■ What to produce: Please take the records that follow and repeat exactly the lines starting with the line with "bytes p -> bytes" and going on through the line with "assert (C : forall".
***
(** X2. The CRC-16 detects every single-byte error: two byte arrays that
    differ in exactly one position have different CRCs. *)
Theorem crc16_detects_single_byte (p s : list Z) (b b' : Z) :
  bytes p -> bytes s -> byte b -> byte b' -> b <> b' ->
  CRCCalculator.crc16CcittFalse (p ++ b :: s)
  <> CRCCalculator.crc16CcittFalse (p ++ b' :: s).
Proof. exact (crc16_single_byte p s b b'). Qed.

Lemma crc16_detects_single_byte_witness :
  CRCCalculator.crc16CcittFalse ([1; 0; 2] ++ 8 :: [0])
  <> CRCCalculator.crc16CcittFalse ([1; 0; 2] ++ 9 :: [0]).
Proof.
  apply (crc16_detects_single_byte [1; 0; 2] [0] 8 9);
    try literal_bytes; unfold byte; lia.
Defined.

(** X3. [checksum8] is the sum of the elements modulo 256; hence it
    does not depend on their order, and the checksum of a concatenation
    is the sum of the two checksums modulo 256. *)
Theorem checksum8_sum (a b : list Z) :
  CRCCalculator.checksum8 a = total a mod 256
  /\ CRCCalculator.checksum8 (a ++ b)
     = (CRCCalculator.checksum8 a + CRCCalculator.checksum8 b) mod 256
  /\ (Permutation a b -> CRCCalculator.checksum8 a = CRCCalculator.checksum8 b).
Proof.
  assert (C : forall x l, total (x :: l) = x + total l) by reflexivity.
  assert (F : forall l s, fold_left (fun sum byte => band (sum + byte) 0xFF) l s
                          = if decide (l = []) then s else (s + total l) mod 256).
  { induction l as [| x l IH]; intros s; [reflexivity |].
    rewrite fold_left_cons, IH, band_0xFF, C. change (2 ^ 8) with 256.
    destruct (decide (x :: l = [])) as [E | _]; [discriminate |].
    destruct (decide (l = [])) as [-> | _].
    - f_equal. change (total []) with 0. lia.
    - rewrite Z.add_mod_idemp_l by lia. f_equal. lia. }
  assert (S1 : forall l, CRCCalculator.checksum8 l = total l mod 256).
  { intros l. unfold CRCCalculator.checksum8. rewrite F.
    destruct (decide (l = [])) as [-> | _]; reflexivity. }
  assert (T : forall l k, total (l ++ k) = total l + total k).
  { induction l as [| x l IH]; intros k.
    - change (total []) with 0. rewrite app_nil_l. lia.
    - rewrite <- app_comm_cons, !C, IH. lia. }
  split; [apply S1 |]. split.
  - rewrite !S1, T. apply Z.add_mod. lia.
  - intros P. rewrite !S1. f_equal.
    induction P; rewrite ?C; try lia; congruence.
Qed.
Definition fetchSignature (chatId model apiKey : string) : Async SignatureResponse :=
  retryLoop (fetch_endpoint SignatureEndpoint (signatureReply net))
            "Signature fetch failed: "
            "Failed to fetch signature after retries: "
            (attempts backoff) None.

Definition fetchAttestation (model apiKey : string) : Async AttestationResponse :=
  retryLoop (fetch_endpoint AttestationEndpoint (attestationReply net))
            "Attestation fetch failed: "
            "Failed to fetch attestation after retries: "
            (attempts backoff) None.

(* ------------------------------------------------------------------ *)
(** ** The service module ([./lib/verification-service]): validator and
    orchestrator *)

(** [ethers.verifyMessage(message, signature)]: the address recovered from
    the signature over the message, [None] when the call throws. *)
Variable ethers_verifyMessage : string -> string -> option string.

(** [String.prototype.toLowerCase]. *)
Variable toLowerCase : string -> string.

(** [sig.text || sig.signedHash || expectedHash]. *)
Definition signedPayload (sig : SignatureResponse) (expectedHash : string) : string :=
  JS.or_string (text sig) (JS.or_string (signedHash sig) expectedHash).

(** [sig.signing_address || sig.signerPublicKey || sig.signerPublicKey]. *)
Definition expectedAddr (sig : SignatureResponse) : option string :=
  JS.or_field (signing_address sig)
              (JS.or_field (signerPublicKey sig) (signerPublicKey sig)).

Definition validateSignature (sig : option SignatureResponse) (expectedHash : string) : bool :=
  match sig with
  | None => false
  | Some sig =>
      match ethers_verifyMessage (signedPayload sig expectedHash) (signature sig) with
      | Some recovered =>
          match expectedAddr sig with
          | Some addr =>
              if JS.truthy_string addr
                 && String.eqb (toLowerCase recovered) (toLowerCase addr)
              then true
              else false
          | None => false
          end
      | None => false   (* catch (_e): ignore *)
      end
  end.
***
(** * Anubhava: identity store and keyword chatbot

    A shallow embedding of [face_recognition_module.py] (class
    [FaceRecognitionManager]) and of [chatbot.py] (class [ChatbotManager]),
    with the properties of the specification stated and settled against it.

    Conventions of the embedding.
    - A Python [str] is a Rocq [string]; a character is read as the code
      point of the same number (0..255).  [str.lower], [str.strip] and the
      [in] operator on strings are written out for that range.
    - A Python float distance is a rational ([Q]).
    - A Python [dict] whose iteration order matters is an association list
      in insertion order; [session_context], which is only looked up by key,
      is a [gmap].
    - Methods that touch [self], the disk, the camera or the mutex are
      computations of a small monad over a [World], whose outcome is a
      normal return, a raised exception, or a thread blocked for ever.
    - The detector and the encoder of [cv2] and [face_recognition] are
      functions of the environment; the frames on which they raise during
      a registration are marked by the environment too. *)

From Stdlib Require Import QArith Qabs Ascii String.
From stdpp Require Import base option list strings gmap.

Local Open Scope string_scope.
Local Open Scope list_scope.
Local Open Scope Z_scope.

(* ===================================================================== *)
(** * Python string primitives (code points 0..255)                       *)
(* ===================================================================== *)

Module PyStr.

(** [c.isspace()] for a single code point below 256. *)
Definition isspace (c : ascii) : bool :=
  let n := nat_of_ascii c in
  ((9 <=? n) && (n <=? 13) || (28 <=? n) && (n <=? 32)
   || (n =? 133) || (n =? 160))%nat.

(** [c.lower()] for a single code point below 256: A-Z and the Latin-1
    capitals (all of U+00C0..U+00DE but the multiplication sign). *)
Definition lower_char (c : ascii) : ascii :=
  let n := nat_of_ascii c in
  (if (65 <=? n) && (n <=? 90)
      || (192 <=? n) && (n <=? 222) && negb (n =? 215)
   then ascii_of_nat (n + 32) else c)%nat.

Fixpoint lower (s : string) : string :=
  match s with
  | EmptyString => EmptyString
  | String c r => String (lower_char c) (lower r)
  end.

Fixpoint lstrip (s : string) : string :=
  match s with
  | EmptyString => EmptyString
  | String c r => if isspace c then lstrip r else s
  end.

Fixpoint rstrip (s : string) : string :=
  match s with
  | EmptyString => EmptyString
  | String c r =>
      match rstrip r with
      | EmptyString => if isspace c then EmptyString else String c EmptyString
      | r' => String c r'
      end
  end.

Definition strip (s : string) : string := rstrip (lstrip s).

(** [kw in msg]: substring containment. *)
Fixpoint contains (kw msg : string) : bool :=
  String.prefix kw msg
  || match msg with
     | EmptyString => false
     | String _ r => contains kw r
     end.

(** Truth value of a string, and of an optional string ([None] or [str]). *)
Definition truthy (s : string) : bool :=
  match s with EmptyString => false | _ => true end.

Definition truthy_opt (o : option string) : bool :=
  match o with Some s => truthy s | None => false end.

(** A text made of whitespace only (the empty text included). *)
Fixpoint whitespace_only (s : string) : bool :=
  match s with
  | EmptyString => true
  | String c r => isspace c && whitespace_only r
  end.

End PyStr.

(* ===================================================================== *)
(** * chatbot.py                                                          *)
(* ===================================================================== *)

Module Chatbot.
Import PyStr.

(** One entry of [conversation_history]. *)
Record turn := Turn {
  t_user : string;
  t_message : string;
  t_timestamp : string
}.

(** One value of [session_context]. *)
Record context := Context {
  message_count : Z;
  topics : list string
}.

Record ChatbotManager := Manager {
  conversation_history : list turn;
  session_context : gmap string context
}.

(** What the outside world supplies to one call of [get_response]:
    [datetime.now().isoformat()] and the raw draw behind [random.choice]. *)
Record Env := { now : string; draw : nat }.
***
■ Your solution:
  bytes p -> bytes s -> byte b -> byte b' -> b <> b' ->
  CRCCalculator.crc16CcittFalse (p ++ b :: s)
  <> CRCCalculator.crc16CcittFalse (p ++ b' :: s).
Proof. exact (crc16_single_byte p s b b'). Qed.

Lemma crc16_detects_single_byte_witness :
  CRCCalculator.crc16CcittFalse ([1; 0; 2] ++ 8 :: [0])
  <> CRCCalculator.crc16CcittFalse ([1; 0; 2] ++ 9 :: [0]).
Proof.
  apply (crc16_detects_single_byte [1; 0; 2] [0] 8 9);
    try literal_bytes; unfold byte; lia.
Defined.

(** X3. [checksum8] is the sum of the elements modulo 256; hence it
    does not depend on their order, and the checksum of a concatenation
    is the sum of the two checksums modulo 256. *)
Theorem checksum8_sum (a b : list Z) :
  CRCCalculator.checksum8 a = total a mod 256
  /\ CRCCalculator.checksum8 (a ++ b)
     = (CRCCalculator.checksum8 a + CRCCalculator.checksum8 b) mod 256
  /\ (Permutation a b -> CRCCalculator.checksum8 a = CRCCalculator.checksum8 b).
Proof.
  assert (C : forall x l, total (x :: l) = x + total l) by reflexivity.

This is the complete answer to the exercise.